### YOUR ASSIGNMENT
Return, word for word, the lines of the listing below from the one with "(** X25: [UnNormalize]" through the one with "length (__call__ self", and no other lines.
══ DATA FOR THIS EXERCISE ══
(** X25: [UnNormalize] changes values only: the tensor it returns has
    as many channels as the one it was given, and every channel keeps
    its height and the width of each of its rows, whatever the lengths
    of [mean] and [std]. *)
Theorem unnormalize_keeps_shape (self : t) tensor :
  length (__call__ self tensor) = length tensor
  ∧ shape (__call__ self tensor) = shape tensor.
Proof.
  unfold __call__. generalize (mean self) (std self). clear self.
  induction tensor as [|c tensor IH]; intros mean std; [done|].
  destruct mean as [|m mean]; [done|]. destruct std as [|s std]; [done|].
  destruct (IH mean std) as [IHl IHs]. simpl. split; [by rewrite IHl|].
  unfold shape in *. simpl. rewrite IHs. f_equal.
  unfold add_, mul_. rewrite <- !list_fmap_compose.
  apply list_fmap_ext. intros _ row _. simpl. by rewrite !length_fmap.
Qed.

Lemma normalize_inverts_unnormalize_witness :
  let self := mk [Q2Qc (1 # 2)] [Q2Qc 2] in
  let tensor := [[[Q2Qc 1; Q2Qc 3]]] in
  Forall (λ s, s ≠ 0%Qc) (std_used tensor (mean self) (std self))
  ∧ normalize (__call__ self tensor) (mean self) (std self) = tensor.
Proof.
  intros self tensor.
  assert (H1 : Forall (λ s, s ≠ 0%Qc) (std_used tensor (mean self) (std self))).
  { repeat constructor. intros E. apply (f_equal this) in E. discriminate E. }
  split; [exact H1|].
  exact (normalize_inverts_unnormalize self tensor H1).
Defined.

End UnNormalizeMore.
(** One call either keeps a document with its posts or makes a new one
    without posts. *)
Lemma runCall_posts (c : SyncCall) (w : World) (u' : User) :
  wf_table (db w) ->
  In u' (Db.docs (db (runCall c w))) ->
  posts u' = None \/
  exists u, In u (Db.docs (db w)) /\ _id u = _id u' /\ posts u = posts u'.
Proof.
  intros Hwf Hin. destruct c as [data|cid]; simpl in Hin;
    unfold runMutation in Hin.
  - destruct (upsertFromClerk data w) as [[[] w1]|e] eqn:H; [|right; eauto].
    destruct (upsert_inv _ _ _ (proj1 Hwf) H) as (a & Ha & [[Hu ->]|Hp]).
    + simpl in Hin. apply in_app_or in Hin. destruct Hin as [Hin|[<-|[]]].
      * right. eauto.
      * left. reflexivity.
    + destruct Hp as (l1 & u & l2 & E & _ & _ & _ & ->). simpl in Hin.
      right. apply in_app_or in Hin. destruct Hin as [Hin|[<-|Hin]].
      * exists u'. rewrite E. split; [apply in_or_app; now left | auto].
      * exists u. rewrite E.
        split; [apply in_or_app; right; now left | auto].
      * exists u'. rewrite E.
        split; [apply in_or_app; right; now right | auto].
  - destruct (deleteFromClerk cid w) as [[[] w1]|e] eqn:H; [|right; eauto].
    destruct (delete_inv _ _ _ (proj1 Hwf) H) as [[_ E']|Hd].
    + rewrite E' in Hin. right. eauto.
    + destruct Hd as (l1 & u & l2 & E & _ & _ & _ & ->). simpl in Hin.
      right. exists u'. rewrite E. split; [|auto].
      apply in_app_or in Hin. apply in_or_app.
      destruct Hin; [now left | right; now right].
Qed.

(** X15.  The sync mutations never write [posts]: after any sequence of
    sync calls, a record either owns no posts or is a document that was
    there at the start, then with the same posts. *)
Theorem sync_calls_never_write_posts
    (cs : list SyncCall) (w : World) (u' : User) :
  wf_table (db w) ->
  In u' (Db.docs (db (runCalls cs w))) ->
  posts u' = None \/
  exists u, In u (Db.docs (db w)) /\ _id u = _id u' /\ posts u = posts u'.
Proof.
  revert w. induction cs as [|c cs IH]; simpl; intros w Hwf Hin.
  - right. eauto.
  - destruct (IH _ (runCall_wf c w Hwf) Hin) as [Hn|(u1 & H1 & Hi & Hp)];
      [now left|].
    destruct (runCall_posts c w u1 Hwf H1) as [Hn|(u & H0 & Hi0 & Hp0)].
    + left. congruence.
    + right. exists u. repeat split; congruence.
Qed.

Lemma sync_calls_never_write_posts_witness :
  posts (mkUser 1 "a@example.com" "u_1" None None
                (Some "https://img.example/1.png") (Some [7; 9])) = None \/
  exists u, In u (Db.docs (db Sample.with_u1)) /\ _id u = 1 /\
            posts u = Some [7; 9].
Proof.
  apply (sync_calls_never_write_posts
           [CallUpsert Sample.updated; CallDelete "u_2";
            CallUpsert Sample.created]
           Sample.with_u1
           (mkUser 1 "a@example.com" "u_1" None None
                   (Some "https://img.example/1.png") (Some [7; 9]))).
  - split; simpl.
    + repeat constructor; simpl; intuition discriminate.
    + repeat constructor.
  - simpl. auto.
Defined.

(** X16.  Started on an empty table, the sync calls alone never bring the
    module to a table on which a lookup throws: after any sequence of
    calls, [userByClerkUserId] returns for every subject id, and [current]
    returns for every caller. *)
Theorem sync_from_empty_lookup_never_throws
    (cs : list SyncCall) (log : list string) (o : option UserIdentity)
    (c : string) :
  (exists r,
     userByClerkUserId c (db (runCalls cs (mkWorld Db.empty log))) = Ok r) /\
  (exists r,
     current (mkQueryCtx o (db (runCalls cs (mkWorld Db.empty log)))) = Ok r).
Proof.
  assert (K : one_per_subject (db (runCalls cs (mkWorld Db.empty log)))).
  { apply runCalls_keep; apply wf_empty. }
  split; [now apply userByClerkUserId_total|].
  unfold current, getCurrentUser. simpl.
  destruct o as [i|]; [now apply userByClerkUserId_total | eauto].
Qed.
═══
══ DATA FOR THIS EXERCISE ══
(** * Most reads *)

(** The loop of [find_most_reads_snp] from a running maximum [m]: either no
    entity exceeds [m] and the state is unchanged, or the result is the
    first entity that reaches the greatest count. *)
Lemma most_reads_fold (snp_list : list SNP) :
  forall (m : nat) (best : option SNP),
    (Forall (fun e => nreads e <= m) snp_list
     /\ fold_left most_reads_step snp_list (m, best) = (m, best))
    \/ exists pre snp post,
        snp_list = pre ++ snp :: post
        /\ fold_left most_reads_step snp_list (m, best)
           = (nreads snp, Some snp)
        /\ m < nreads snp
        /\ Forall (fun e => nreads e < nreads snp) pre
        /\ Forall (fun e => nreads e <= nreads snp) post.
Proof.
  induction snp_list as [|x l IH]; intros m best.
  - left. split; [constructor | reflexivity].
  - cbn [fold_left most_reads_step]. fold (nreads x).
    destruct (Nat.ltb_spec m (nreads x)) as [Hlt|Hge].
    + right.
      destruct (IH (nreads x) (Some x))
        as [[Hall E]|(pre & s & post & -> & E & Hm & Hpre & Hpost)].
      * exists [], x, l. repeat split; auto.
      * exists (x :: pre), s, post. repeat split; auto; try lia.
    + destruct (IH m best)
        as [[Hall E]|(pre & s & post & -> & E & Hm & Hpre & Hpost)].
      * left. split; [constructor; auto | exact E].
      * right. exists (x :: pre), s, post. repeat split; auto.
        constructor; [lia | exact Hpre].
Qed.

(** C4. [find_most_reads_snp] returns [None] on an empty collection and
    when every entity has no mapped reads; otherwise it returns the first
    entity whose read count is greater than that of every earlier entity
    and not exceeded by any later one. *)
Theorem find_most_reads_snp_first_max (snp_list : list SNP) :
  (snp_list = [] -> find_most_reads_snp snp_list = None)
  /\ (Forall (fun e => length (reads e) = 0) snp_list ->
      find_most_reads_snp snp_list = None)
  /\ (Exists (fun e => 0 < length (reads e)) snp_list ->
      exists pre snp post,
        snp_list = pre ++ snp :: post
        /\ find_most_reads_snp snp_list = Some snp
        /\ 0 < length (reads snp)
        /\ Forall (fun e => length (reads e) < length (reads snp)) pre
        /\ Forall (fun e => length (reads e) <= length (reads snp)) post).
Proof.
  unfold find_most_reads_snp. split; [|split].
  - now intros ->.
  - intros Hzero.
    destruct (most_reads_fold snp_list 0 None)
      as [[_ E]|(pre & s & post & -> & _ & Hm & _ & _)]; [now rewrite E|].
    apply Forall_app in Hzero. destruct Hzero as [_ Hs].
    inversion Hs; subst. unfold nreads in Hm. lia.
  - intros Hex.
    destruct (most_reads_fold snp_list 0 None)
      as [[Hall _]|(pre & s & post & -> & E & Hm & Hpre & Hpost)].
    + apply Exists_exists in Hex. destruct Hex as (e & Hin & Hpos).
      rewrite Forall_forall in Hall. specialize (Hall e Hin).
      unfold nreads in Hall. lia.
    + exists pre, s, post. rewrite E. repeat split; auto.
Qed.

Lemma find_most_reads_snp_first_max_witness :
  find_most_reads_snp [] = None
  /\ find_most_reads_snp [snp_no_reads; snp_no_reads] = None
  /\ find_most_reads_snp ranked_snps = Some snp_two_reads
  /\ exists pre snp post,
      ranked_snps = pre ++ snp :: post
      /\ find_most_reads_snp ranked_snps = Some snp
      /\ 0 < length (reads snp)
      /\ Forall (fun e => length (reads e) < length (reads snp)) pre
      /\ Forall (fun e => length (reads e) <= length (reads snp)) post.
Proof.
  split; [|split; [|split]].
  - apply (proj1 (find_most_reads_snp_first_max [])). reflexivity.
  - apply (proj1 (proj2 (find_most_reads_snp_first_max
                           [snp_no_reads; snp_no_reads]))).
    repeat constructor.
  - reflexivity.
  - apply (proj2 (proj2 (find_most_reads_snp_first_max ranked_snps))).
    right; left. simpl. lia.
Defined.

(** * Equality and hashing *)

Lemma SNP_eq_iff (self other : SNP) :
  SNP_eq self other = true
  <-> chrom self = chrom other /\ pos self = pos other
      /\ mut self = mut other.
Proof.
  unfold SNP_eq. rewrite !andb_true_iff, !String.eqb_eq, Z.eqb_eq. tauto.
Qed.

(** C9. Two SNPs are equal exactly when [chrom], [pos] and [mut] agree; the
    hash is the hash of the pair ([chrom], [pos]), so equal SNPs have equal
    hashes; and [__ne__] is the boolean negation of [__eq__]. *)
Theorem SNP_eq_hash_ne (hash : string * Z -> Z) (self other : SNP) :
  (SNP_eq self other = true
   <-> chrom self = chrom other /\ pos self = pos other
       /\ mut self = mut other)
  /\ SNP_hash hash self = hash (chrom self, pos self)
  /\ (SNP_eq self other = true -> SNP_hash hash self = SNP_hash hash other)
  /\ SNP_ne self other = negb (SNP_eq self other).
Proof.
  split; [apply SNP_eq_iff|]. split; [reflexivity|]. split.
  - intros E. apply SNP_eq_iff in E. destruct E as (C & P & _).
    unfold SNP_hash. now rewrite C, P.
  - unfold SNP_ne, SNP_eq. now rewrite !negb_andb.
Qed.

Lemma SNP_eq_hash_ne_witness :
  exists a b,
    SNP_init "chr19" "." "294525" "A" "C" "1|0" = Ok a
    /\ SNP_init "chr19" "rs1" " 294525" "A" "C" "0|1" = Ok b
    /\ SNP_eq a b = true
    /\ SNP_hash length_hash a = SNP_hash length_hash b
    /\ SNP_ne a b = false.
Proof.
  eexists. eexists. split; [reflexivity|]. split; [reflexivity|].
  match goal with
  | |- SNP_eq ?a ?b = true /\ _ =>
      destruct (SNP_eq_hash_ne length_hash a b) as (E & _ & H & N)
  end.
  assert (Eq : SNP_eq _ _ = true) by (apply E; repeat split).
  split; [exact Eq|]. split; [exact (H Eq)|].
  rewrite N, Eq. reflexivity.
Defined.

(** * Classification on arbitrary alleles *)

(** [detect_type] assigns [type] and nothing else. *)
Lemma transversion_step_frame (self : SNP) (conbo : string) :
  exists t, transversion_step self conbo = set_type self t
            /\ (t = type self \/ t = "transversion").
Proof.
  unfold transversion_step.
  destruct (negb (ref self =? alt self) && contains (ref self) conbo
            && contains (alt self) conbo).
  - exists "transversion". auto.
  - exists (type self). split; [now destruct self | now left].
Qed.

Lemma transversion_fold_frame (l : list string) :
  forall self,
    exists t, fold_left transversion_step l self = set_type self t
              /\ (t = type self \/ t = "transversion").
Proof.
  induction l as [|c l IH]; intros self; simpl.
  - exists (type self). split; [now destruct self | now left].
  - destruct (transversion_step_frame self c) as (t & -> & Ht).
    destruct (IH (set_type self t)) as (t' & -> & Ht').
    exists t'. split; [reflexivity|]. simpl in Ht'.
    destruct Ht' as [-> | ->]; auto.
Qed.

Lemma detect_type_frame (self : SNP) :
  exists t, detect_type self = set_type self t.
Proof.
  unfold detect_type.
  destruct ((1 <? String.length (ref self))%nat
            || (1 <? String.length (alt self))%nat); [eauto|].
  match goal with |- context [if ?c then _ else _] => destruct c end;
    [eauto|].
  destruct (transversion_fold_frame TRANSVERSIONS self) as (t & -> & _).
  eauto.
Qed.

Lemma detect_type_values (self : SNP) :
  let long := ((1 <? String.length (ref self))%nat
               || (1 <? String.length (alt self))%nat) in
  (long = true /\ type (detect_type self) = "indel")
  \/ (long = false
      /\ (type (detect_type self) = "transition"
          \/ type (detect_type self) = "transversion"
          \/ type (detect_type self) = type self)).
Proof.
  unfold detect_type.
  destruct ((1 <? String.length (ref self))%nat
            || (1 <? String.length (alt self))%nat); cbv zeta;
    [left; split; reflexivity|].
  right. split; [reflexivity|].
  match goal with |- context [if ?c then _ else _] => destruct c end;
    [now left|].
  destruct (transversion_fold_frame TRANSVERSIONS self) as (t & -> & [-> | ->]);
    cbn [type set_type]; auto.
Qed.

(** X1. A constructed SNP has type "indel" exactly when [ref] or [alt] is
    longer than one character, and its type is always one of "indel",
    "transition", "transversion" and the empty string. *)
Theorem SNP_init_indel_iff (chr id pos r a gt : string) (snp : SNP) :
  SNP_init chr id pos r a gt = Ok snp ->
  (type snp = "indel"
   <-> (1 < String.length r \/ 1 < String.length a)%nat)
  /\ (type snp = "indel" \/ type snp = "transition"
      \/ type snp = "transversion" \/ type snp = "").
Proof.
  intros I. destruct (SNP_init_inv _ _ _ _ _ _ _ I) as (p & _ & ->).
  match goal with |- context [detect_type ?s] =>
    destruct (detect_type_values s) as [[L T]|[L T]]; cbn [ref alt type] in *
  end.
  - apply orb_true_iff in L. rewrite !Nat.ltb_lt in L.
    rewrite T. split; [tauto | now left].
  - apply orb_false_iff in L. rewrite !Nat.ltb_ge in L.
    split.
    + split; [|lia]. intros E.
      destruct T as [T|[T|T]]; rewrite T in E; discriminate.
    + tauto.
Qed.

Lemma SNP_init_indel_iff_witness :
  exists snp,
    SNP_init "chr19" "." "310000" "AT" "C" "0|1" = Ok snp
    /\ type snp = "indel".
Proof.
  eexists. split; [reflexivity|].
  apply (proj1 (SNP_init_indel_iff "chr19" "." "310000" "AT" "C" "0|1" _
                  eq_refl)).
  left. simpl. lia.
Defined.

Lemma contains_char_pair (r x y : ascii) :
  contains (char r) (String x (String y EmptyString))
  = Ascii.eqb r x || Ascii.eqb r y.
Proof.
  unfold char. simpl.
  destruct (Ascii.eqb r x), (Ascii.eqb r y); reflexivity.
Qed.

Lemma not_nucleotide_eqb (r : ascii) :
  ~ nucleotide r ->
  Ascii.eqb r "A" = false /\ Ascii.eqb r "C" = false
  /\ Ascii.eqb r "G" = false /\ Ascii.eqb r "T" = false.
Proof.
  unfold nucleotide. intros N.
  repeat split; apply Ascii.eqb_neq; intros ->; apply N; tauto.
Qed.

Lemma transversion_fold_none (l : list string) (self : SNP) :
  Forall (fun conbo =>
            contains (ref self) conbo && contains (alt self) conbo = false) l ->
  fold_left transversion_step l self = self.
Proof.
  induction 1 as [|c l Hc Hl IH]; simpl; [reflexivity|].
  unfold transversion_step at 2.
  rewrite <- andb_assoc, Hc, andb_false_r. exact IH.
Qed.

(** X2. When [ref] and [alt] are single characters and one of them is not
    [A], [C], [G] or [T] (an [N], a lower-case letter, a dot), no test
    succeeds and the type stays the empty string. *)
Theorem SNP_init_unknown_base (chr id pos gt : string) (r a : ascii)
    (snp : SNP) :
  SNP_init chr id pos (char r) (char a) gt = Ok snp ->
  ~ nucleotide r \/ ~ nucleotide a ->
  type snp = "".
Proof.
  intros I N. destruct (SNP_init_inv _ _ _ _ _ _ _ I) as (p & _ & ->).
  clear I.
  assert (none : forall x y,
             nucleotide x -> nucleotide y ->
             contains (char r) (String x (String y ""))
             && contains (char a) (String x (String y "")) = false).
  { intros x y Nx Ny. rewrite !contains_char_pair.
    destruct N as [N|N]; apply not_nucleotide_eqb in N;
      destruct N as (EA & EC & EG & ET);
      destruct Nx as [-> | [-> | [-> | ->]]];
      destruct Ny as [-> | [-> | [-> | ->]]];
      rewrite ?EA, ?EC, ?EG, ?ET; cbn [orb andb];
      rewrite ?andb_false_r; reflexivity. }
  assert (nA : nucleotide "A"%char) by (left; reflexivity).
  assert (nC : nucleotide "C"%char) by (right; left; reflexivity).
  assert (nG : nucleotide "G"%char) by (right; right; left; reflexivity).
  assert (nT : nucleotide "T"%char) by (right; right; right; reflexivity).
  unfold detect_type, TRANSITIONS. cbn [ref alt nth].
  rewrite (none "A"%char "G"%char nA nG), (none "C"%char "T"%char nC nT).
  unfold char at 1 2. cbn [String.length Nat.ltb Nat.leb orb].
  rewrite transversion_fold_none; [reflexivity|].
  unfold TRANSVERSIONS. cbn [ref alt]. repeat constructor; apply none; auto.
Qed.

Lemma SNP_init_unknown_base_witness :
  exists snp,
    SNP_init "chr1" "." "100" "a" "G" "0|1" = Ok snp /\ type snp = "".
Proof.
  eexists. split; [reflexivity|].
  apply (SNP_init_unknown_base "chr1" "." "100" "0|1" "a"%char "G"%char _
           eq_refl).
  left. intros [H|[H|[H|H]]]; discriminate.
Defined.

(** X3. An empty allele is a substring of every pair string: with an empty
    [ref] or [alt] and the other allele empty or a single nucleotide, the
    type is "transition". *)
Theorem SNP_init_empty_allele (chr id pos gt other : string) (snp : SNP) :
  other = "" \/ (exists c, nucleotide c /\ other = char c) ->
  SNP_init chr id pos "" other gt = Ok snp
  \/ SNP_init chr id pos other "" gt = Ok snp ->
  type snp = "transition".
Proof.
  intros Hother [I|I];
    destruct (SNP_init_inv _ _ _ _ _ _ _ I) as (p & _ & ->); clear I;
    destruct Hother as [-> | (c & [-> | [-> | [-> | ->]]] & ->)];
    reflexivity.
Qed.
═══
### SOLUTION TO THE EXERCISE
(** X25: [UnNormalize] changes values only: the tensor it returns has
    as many channels as the one it was given, and every channel keeps
    its height and the width of each of its rows, whatever the lengths
    of [mean] and [std]. *)
Theorem unnormalize_keeps_shape (self : t) tensor :
  length (__call__ self tensor) = length tensor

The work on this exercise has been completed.